The rise of China’s automotive industry has been meteoric, marked by a transformation from producing basic clones to manufacturing vehicles that rival the world’s best. However, despite the country’s prowess as a manufacturing powerhouse, Chinese cars, particularly electric vehicles, are encountering obstacles in finding buyers in European markets. Imported Chinese electric cars are accumulating at European ports, languishing for extended periods, as manufacturers grapple with the challenge of penetrating European driveways.

Despite garnering positive reviews for their performance, range, quality, and technology, Chinese electric vehicles face an uphill battle in entering an established market dominated by renowned European brands. The complexity of challenging established players in the automotive sector is multifaceted, encompassing factors such as buyer skepticism, lack of brand recognition, trade barriers, and rapid technological advancements.

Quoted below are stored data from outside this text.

(** * ocr_data_processor.py: request formatting, batch submission, completion
      polling and result assembly of [OCRDataProcessor].

    The development follows the source file method by method.  Values that
    cross the HTTP boundary are JSON values; Python exceptions are an
    explicit [Raise]; the calls the program makes to the outside world
    (the HTTP transport, the clock, the tolerant JSON parser) are
    parameters of the methods that use them. *)

From Stdlib Require Import ZArith QArith Lqa Ascii String.
From stdpp Require Import base option list strings gmap.

Local Set Warnings "-register-all".
Local Open Scope Z_scope.
Local Open Scope string_scope.
Local Open Scope list_scope.

(** ** Python values and exceptions *)

(** What [response.json()], [json.loads] and [pandas.read_json] hand to the
    program: [None], [bool], [int], [float] (kept as its literal), [str],
    [list] and [dict].  A [dict] is its items in insertion order, with one
    item per key. *)
Inductive json : Type :=
  | JNull
  | JBool (b : bool)
  | JInt (z : Z)
  | JFloat (literal : string)
  | JStr (s : string)
  | JArr (items : list json)
  | JObj (items : list (string * json)).

(** The exception classes that occur in the program and in the library
    calls it makes.  [RetryError] is tenacity's; it wraps the exception of
    the last attempt. *)
Inductive exn : Type :=
  | BatchNotReadyException (msg : string)
  | RetryError (last_attempt : exn)
  | KeyError (key : string)
  | IndexError
  | TypeError
  | JSONDecodeError
  | RequestException (cls : string).

Definition exn_class (e : exn) : string :=
  match e with
  | BatchNotReadyException _ => "BatchNotReadyException"
  | RetryError _ => "RetryError"
  | KeyError _ => "KeyError"
  | IndexError => "IndexError"
  | TypeError => "TypeError"
  | JSONDecodeError => "JSONDecodeError"
  | RequestException cls => cls
  end.
Definition select (this : SelectionManager) (asteroid : option A)
  : SelectionManager :=
  let changed :=
    if same this.(selectedAsteroid) asteroid then false else true in
  {| quadtree := this.(quadtree);
     selectedAsteroid := asteroid;
     onSelectionChange := this.(onSelectionChange);
     notified :=
       if changed && this.(onSelectionChange)
       then this.(notified) ++ [asteroid]
       else this.(notified) |}.

Definition deselect (this : SelectionManager) : SelectionManager :=
  select this None.

Definition getSelected (this : SelectionManager) : option A :=
  this.(selectedAsteroid).

Definition isSelected (this : SelectionManager) (asteroid : option A) : bool :=
  if same this.(selectedAsteroid) asteroid then true else false.

Definition handleClick (this : SelectionManager) (screenX screenY : R)
    (canvas : Camera.Canvas) (camera : Camera.Camera) : SelectionManager :=
  let world := Camera.screenToWorld canvas camera screenX screenY in
  let tolerance := CLICK_TOLERANCE / Camera.zoom camera in
  let asteroid := findAsteroidAt this (fst world) (snd world) tolerance in
  select this asteroid.

(** What the simulation does to the manager once it has set the callback. *)
Inductive Action : Type :=
| Rebuild (fuel : nat) (asteroids : list A) (world : WorldBounds)
| Select (asteroid : option A)
| Deselect
| HandleClick (screenX screenY : R) (canvas : Camera.Canvas)
    (camera : Camera.Camera).

(** A call of [rebuildQuadtree] that does not return leaves nothing to go
    on with. *)
Definition perform (this : SelectionManager) (action : Action)
  : option SelectionManager :=
  match action with
  | Rebuild fuel asteroids world => rebuildQuadtree fuel this asteroids world
  | Select asteroid => Some (select this asteroid)
  | Deselect => Some (deselect this)
  | HandleClick screenX screenY canvas camera =>
      Some (handleClick this screenX screenY canvas camera)
  end.

Definition lifetime (actions : list Action) : option SelectionManager :=
  fold_left
    (fun this action =>
       match this with
       | Some this => perform this action
       | None => None
       end)
    actions (Some (setOnSelectionChange constructor)).

(** *** Vocabulary of the statements about the notifications *)

(** Each call of the callback passes a value other than the one before it;
    [previous] is the value before the first call. *)
Fixpoint changes (previous : option A) (calls : list (option A)) : Prop :=
  match calls with
  | [] => True
  | call :: rest => call <> previous /\ changes call rest
  end.

(** The callback is set, it was last called with the current selection, and
    it was called on changes only. *)
Definition tracked (this : SelectionManager) : Prop :=
  this.(onSelectionChange) = true
  /\ last this.(notified) None = this.(selectedAsteroid)
  /\ changes None this.(notified).

End Manager.

Arguments SelectionManager A : clear implicits.
Arguments Action A : clear implicits.

End SelectionManager.

(** ** js/renderer.js *)

Module Renderer.

Import Selection.

Section Renderer.

(** References to asteroids, as in the selection manager. *)
Context {A : Type} `{Circular A}.

(** [!==] on a reference and a value that is [null] or a reference. *)
Variable same : forall p q : option A, {p = q} + {p <> q}.

(** [visible.sort((a, b) => a.radius - b.radius)].  Array.prototype.sort is
    stable, and on a comparator that orders by a number the stable
    arrangement is unique: it is the one that insertion from the right
    builds. *)
Fixpoint insertByRadius (a : A) (sorted : list A) : list A :=
  match sorted with
  | [] => [a]
  | b :: rest =>
      if Rleb (objRadius a - objRadius b) 0
      then a :: b :: rest
      else b :: insertByRadius a rest
  end.

Definition sortByRadius (l : list A) : list A :=
  fold_right insertByRadius [] l.

(** The order that the comparator of [sort] asks for. *)
Definition smallerFirst (a b : A) : Prop := objRadius a <= objRadius b.

(** The test of [asteroids.filter(a => ...)] in [renderAsteroids]. *)
Definition inView (bounds : Camera.VisibleBounds) (a : A) : bool :=
  let margin := objRadius a + 20 in
  Rleb (Camera.minX bounds - margin) (objX a)
  && Rleb (objX a) (Camera.maxX bounds + margin)
  && Rleb (Camera.minY bounds - margin) (objY a)
  && Rleb (objY a) (Camera.maxY bounds + margin).
(** X6. Editing a field keeps the number, the order and the ids of the
    cards; a card with the given id gets the new text in that field and
    keeps its other fields, every other card is left as it is. *)
Theorem update_card_edits_in_place
    (st : App.State) (id : JS.jsstring) (f : App.field) (value : JS.jsstring) :
  length (App.cards (Cards.updateCard id f value st)) = length (App.cards st)
  /\ map App.CardData.id (App.cards (Cards.updateCard id f value st))
     = map App.CardData.id (App.cards st)
  /\ forall i c, App.cards st !! i = Some c ->
       exists c',
         App.cards (Cards.updateCard id f value st) !! i = Some c'
         /\ (App.CardData.id c = id -> Cards.getField f c' = value)
         /\ (App.CardData.id c <> id -> c' = c)
         /\ forall g, g <> f -> Cards.getField g c' = Cards.getField g c.
Proof.
  unfold Cards.updateCard. cbn [App.cards App.setCards].
  split; [apply length_map|]. split.
  - rewrite map_map. apply map_ext. intros c.
    case_bool_decide; [apply setField_id | reflexivity].
  - intros i c Hi. eexists. split.
    + change (map ?f ?l) with (f <$> l). rewrite list_lookup_fmap, Hi.
      reflexivity.
    + cbn beta. case_bool_decide as Hid.
      * split; [intros _ | split; [tauto|]].
        -- apply getField_setField.
        -- intros g Hg. now apply getField_setField_other.
      * split; [tauto | split; [reflexivity | reflexivity]].
Qed.

Lemma update_card_edits_in_place_witness :
  exists c',
    App.cards
      (Cards.updateCard (JS.lit "k1") App.EnglishName (JS.lit "Zhang San")
         (App.setCards [zhang_san; li_xiaoming] one_card)) !! 0%nat
    = Some c'
    /\ Cards.getField App.EnglishName c' = JS.lit "Zhang San"
    /\ Cards.getField App.ChineseName c' = Cards.getField App.ChineseName zhang_san.
Proof.
  destruct (update_card_edits_in_place
              (App.setCards [zhang_san; li_xiaoming] one_card)
              (JS.lit "k1") App.EnglishName (JS.lit "Zhang San"))
    as (_ & _ & H).
  destruct (H 0%nat zhang_san eq_refl) as (c' & Hc' & Hv & _ & Hg).
  exists c'. split; [exact Hc'|]. split; [now apply Hv|].
  apply Hg. discriminate.
Defined.

(** X7. Editing under an id no card has changes no card. *)
Theorem update_card_unknown_id
    (st : App.State) (id : JS.jsstring) (f : App.field) (value : JS.jsstring) :
  Forall (fun c => App.CardData.id c <> id) (App.cards st) ->
  App.cards (Cards.updateCard id f value st) = App.cards st.
Proof.
  unfold Cards.updateCard. cbn [App.cards App.setCards].
  induction 1 as [|c cs Hc _ IH]; [reflexivity|].
  cbn [map]. rewrite bool_decide_eq_false_2 by exact Hc. now rewrite IH.
Qed.

Lemma update_card_unknown_id_witness :
  App.cards (Cards.updateCard (JS.lit "zz") App.EnglishName [] one_card)
  = App.cards one_card.
Proof.
  apply update_card_unknown_id. repeat constructor. discriminate.
Defined.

Read also: US-China Auto Business Growing

Historically, Japan’s automotive industry underwent a similar trajectory of initial skepticism before establishing itself as a global powerhouse. Japanese cars, initially perceived as inferior to their Western counterparts in terms of design and durability, gradually overcame these perceptions through a relentless focus on reliability, affordability, and aesthetic improvements. Drawing parallels, Chinese automakers are rapidly advancing to rival and surpass existing alternatives, leveraging strategic acquisitions of renowned brands like Volvo, Lotus, and MG to bolster their credibility and engineering expertise.

However, despite acquiring Western brands, Chinese automakers struggle to secure loyalty from existing customers of established brands like BMW, Porsche, and Ford. Brand loyalty, reinforced by a legacy of reliability and motor sport success, poses a formidable barrier for Chinese manufacturers to overcome, necessitating a concerted effort to build trust and credibility over time.

Moreover, Chinese electric vehicles face challenges in navigating trade barriers, including high import tariffs imposed by regions such as the EU and the US. Despite cost advantages stemming from economies of scale and efficient manufacturing processes, import tariffs hinder the competitiveness of Chinese cars in international markets, exacerbating the struggle to gain traction among European consumers.

Additionally, the rapid pace of technological evolution in the automotive sector, exemplified by Tesla’s continuous product updates, poses a dilemma for Chinese automakers. The accelerated release of new models risks rendering previous purchases obsolete, potentially eroding consumer confidence in the longevity and value of their investment.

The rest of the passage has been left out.